In the Ovit grounding it was, again, the integration of new equipment into an existing workplace and working cultures that was critical. However, while this is a problematic, common occurrence it serves as a timely reminder. For in the next week or two vast numbers of product/industrial design students will be starting (or recommencing1 ) their studies but few will consider how their proposal for the latest “must have” fits with the “as is”. How does the amazing uncreated new fit within the ordinary but existing environment for, only very rarely, is everything changed at once!
The hard issues such as physical space and any need to connect with power and data communication systems are obvious but is the fit with people considered? The soft context can be critical; the cultural environment, expectations and experience that people bring to the task of using the new device, service or system must be considered. But how should designers understand and consider the people that will use the new, merged, workplace? How can the integration of the new with the existing be managed? Can behaviour be changed to minimise the risk of significant failure, shortcomings or just inefficiencies in the new whole?

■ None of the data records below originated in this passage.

(** C5, amended: for the identifier, text, signed integer, unsigned integer
    and boolean types, every value written with [ToString] is read back by
    [FromString] as the same value. For the time type this holds for the
    valid times that the layout can hold: a year from 0 to 9999, no fraction
    of a second, an offset of whole minutes. *)
Theorem scalar_round_trip (T : etcd_type) (v : carrier T) :
  T <> EtcdBytes ->
  in_domain T v ->
  in_layout_domain T v ->
  exists s, ToString T (PNew v) = Ok s /\ FromString T s = Ok v.
Proof.
  intros Hbytes Hdom Hlay. destruct T; cbn [ToString FromString load mbind outcome_bind].
  - eexists. split; [reflexivity|]. by apply Parse_Format.
  - eexists. split; reflexivity.
  - eexists. split; reflexivity.
  - eexists. split; [reflexivity|]. by apply ParseInt_FormatInt.
  - eexists. split; [reflexivity|]. by apply ParseUint_FormatUint.
  - eexists. split; [reflexivity|]. apply ParseBool_FormatBool.
  - congruence.
Qed.

Lemma scalar_round_trip_witness :
  exists s, ToString EtcdTime (PNew (time.mkTime 2018 8 30 12 0 0 0 0)) = Ok s
            /\ FromString EtcdTime s = Ok (time.mkTime 2018 8 30 12 0 0 0 0).
Proof.
  apply (scalar_round_trip EtcdTime (time.mkTime 2018 8 30 12 0 0 0 0)).
  - discriminate.
  - reflexivity.
  - reflexivity.
Defined.

(** * Further properties of the code *)

(** ** Path resolution *)

Lemma pathReplace_range_ok_passes pathvars inslice l :
  forall path key,
    pathReplace_range l path pathvars inslice = Ok key ->
    forall q, q ∈ l -> passes pathvars inslice q.
Proof.
  induction l as [|p l IH]; intros path key Hok q Hq; [by apply elem_of_nil in Hq|].
  cbn [pathReplace_range] in Hok.
  destruct (strings.HasPrefix p ":") eqn:Hpre.
  - destruct ((strings.TrimPrefix p ":" =? "@")%string && inslice) eqn:Hat;
      [discriminate Hok|].
    destruct (pathvars !! strings.TrimPrefix p ":") as [val|] eqn:Hval;
      [|discriminate Hok].
    apply elem_of_cons in Hq as [->|Hq]; [|by eapply IH].
    intros _. split; [|by eexists].
    intros -> ->. apply andb_false_iff in Hat as [Hat|Hat]; discriminate Hat.
  - apply elem_of_cons in Hq as [->|Hq]; [|by eapply IH].
    intros Hpre'. congruence.
Qed.
(** A refund that succeeds has saved the transaction as cancelled. *)
Lemma api_process_refund_success PAYMENT_METHODS d fault request
    transaction_id reason now receipt d' :
  run (api_process_refund PAYMENT_METHODS request transaction_id reason now)
      d fault = (Success receipt, d') →
  ∃ pk x, transaction_id = Some pk
          ∧ transactions d !! pk = Some x
          ∧ Transaction.status x = "completed"
          ∧ transactions d' !! pk = Some (refunded x reason).
Proof.
  unfold run, api_process_refund.
  destruct (request_user request) as [u|]; [|done].
  unfold try_except.
  match goal with |- context [match ?b ?s with _ => _ end] =>
    destruct (b s) as [[e|r] s'] eqn:Hbody end; [done|].
  intros [= -> <-].
  destruct transaction_id as [pk|]; [|done].
  apply bind_inr in Hbody as (d0 & ? & [-> ->]%read_inr & Hbody). simpl in *.
  destruct (get_by_pk _ pk (transactions d)) as [|pk' x|] eqn:Hget; try done.
  apply get_by_pk_One in Hget as (-> & Hx & Hstatus%String.eqb_eq).
  apply bind_inr in Hbody as (member & s1 & Hmember & Hbody).
  destruct (if is_cashier_or_admin d u then None else _) as [e|]; [done|].
  apply bind_inr in Hbody as (receipt' & s2 & Hreceipt & Hbody).
  apply bind_inr in Hbody as (? & s3 & Hstock & Hbody).
  apply bind_inr in Hbody as (? & s4 & Hsave%write_inr & Hbody).
  apply bind_inr in Hbody as (? & s5 & Hrefresh & [_ ->]%ret_inr).
  assert (db s5 = db s4) as ->.
  { destruct member as [[member_id m]|].
    - apply bind_inr in Hrefresh
        as (? & ? & [_ ->]%refresh_from_db_inr & [_ ->]%ret_inr). done.
    - by apply ret_inr in Hrefresh as [_ ->]. }
  exists pk, x. split_and!; try done.
  rewrite Hsave. simpl. by rewrite lookup_insert_eq.
Qed.

(** C8.  For a transaction whose status is not 'completed', in particular
    'cancelled' or 'pending', [api_process_refund] answers 'Transaction not
    found or not eligible for refund' and the database is exactly as
    before: balances, ledger, the status and the stock counters.  A refund
    that succeeds leaves the transaction cancelled, so that every further
    refund of it is rejected in this way. *)
Theorem refund_requires_completed PAYMENT_METHODS :
  (∀ d fault request u transaction_id x reason now,
     request_user request = Some u →
     transactions d !! transaction_id = Some x →
     Transaction.status x ≠ "completed" →
     run (api_process_refund PAYMENT_METHODS request (Some transaction_id)
            reason now) d fault
     = (Failure NotRefundable, d))
  ∧ (∀ d fault request transaction_id reason now receipt d1,
       run (api_process_refund PAYMENT_METHODS request transaction_id
              reason now) d fault = (Success receipt, d1) →
       ∀ request' u' reason' now' fault',
         request_user request' = Some u' →
         run (api_process_refund PAYMENT_METHODS request' transaction_id
                reason' now') d1 fault'
         = (Failure NotRefundable, d1)).
Proof.
  split.
  - intros. by eapply api_process_refund_not_completed.
  - intros * (pk & x & -> & _ & _ & Hx)%api_process_refund_success * Hu.
    by eapply api_process_refund_not_completed.
Qed.
(** * Calendar booking agent: availability and slot-suggestion engine

    A shallow embedding of [backend/calendar_utils.py] (class
    [GoogleCalendarAPI]) and of [parse_natural_date] from
    [backend/agent.py], together with the properties of the slot sweep,
    of the overlap test, of error propagation and of the parser chain. *)

From Stdlib Require Import ZArith List String Ascii Bool Lia Sorted.
From Stdlib Require Import Permutation DecimalString.
Import ListNotations.
Open Scope string_scope.
Open Scope list_scope.
Open Scope Z_scope.

(** ** Exceptions and the result type *)

(** The Python exceptions that the modelled code can meet. *)
Inductive Exception : Type :=
| HttpError (msg : string)
| KeyError (key : string)
| ValueError (msg : string)
| TypeError (msg : string)
| OverflowError (msg : string)
| OtherError (msg : string).

Inductive Result (A : Type) : Type :=
| Ok (a : A)
| Raise (e : Exception).
Arguments Ok {A} a.
Arguments Raise {A} e.

Definition bind {A B : Type} (r : Result A) (k : A -> Result B) : Result B :=
  match r with
  | Ok a => k a
  | Raise e => Raise e
  end.

Notation "x <- r ;; k" := (bind r (fun x => k))
  (at level 61, r at next level, right associativity).

(** ** datetime, timedelta and pytz time zones *)

Definition US_PER_MINUTE : Z := 60000000.
Definition US_PER_HOUR : Z := 3600000000.
Definition US_PER_DAY : Z := 86400000000.
(** [date.max.toordinal()], the ordinal of 9999-12-31. *)
Definition MAXORDINAL : Z := 3652059.
(** [timedelta.max.days]. *)
Definition MAX_DELTA_DAYS : Z := 999999999.

(** A [datetime]: the wall-clock reading in microseconds since
    0001-01-01T00:00:00, and the UTC offset (microseconds) of its [tzinfo];
    [None] is a naive datetime. *)
Record datetime : Type := mk_datetime {
  wall : Z;
  tzinfo : option Z
}.

Definition is_aware (d : datetime) : bool :=
  match tzinfo d with Some _ => true | None => false end.

(** The point on the UTC time line that an aware datetime denotes. *)
Definition instant (d : datetime) : Z :=
  match tzinfo d with
  | Some off => wall d - off
  | None => wall d
  end.

Definition in_range (w : Z) : bool :=
  (0 <=? w) && (w <? MAXORDINAL * US_PER_DAY).
(** * Meshroom node descriptors: attribute schema, sizing model and
    command-line execution ([meshroom/core/desc.py])

  A shallow embedding of [desc.py].  Python objects become records and
  inductive types, exceptions become the [Raise] case of a result type,
  and the code that touches the operating system (log file, status file,
  external process) is written in a small state-and-exception monad over
  an explicit world. *)

From Stdlib Require Import ZArith QArith Qpower String Ascii List Bool Lia.
From Stdlib Require Import DecimalString.
From Stdlib Require Import Floats.SpecFloat.
From stdpp Require Import base gmap strings list.

Set Warnings "-register-all".
Local Open Scope Z_scope.

(** ** Python values, exceptions and the builtins [desc.py] calls *)

Module Py.

(** The exception classes that [desc.py] raises or lets through.  *)
Inductive exn : Type :=
| ValueError
| TypeError
| SyntaxError
| AttributeError
| KeyError
| NotImplementedError
| RuntimeError (msg : string)
| OSError
| NoSuchProcess
| OtherError (cls : string).

(** [except ValueError] *)
Definition is_ValueError (e : exn) : bool :=
  match e with ValueError => true | _ => false end.

(** [except psutil.NoSuchProcess] *)
Definition is_NoSuchProcess (e : exn) : bool :=
  match e with NoSuchProcess => true | _ => false end.

(** A Python call either returns or raises. *)
Inductive result (A : Type) : Type :=
| Ok (a : A)
| Raise (e : exn).
Arguments Ok {A} a.
Arguments Raise {A} e.

Definition bind {A B} (r : result A) (k : A -> result B) : result B :=
  match r with
  | Ok a => k a
  | Raise e => Raise e
  end.

Definition returns {A} (r : result A) : bool :=
  match r with Ok _ => true | Raise _ => false end.

(** *** Double-precision floats

    A Python [float] is an IEEE 754 binary64 number: [spec_float] at
    precision 53 and exponent bound 1024.  Conversions and division
    round to nearest, ties to even. *)

(** [float(z)] for an [int]: the nearest double, [OverflowError] when
    it is out of range. *)
Definition float_of_int (z : Z) : result spec_float :=
  match binary_normalize 53 1024 z 0 false with
  | S754_infinity _ => Raise (OtherError "OverflowError")
  | f => Ok f
  end.

(** [x / y] on floats: [ZeroDivisionError] on a zero divisor. *)
Definition float_truediv (x y : spec_float) : result spec_float :=
  match y with
  | S754_zero _ => Raise (OtherError "ZeroDivisionError")
  | _ => Ok (SFdiv 53 1024 x y)
  end.

(** [(-1)^sx * r] *)
Definition signed (sx : bool) (r : Z) : Z := if sx then - r else r.

(** The integer a finite double [(-1)^sx * m * 2^e] is rounded up to. *)
Definition ceil_finite (sx : bool) (m : positive) (e : Z) : Z :=
  let v := signed sx (Z.pos m) in
  if 0 <=? e then v * 2 ^ e else - ((- v) / 2 ^ (- e)).

(** [int(math.ceil(x))] *)
Definition math_ceil (x : spec_float) : result Z :=
  match x with
  | S754_zero _ => Ok 0
  | S754_infinity _ => Raise (OtherError "OverflowError")
  | S754_nan => Raise ValueError
  | S754_finite sx m e => Ok (ceil_finite sx m e)
  end.

(** The exact value of a double, as a rational (0 for the non-numbers,
    which no conversion of an [int] produces). *)
Definition float_value (x : spec_float) : Q :=
  match x with
  | S754_finite sx m e =>
      (inject_Z (signed sx (Z.pos m)) * Qpower 2 e)%Q
  | _ => 0%Q
  end.

(** The values a descriptor can be handed.  A float is kept as the
    rational it stands for, a dict keeps its insertion order (the order in which
    [items()] iterates), [PCallable] is a function object and [PJSValue]
    a [QJSValue] coming from the QML side. *)
Inductive value : Type :=
| PNone
| PBool (b : bool)
| PInt (z : Z)
| PFloat (q : Q)
| PStr (s : string)
| PList (l : list value)
| PTuple (l : list value)
| PDict (items : list (value * value))
| PCallable (tag : string)
| PJSValue.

Who might be responsible for ensuring that the necessary changes occur before they are needed?
Indeed, how should Design Schools facilitate the creation of the designers that will, subsequently, join the existing professional creative workforce and then go on to significantly and beneficially influence the innovation of a desirable future world that benefits all? Just a thought…
Welcome back, tatty picking week will be here next month! Mic
1. An aside! I am often struck how seasonal education remains when compared to the needs of agriculture. Agriculture which once set the school timetable, has adopted all manner of clever growing conditions plus rapid global transport has smoothed the cyclic growing natural seasons. Education is only just starting on such timeshifting.